_Task brief:_ Copy each line below that contains "rejected".

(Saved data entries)
=== Section Start ===

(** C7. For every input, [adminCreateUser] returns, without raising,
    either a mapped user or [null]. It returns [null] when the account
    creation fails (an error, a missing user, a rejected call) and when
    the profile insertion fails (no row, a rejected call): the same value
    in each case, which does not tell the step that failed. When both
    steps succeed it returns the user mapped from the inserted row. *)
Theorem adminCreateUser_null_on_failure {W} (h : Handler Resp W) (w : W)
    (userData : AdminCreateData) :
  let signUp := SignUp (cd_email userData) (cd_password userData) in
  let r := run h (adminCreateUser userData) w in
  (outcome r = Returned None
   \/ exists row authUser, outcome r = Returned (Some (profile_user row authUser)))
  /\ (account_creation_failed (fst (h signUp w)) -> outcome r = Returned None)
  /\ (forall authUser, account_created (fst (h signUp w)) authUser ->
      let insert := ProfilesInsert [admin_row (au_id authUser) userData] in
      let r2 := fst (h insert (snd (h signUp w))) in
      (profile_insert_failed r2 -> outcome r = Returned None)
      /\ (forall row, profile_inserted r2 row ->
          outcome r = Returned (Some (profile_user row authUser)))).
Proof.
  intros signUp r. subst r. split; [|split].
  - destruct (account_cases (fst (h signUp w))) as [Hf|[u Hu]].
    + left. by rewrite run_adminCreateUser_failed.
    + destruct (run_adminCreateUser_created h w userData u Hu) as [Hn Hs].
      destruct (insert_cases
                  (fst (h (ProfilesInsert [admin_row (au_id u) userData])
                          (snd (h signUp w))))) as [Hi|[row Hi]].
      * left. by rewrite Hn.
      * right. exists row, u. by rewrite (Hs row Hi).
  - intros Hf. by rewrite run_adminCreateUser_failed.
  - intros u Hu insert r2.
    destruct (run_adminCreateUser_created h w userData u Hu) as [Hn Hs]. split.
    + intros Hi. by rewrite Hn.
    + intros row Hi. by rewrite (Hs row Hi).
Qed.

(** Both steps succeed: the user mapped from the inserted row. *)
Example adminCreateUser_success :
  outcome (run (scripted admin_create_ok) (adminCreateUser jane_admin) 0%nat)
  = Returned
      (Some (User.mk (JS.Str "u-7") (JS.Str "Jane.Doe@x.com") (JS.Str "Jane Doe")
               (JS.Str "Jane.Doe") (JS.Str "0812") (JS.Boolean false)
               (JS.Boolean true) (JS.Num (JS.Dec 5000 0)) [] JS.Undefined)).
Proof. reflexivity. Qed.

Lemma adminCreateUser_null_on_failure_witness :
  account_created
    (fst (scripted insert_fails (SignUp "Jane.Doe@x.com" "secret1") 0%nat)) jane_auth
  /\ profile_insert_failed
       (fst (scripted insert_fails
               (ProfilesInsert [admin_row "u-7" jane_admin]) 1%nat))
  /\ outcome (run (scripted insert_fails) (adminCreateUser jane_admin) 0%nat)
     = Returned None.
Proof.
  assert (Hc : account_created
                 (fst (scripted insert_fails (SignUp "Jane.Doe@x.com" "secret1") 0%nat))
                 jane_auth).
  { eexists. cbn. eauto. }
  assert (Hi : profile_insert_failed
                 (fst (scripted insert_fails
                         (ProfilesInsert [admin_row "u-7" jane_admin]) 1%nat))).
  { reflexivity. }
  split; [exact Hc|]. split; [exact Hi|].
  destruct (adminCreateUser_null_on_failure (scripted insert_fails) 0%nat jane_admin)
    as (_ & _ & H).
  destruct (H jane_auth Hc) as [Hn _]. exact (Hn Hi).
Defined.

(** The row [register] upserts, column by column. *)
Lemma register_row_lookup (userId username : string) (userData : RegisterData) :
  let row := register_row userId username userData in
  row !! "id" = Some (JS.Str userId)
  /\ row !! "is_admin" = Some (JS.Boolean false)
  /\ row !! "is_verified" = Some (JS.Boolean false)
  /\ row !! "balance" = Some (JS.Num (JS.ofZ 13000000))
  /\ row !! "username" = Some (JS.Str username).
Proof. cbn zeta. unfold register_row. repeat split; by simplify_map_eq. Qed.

=== Section End ===

_Output of the task:_
    creation fails (an error, a missing user, a rejected call) and when
    the profile insertion fails (no row, a rejected call): the same value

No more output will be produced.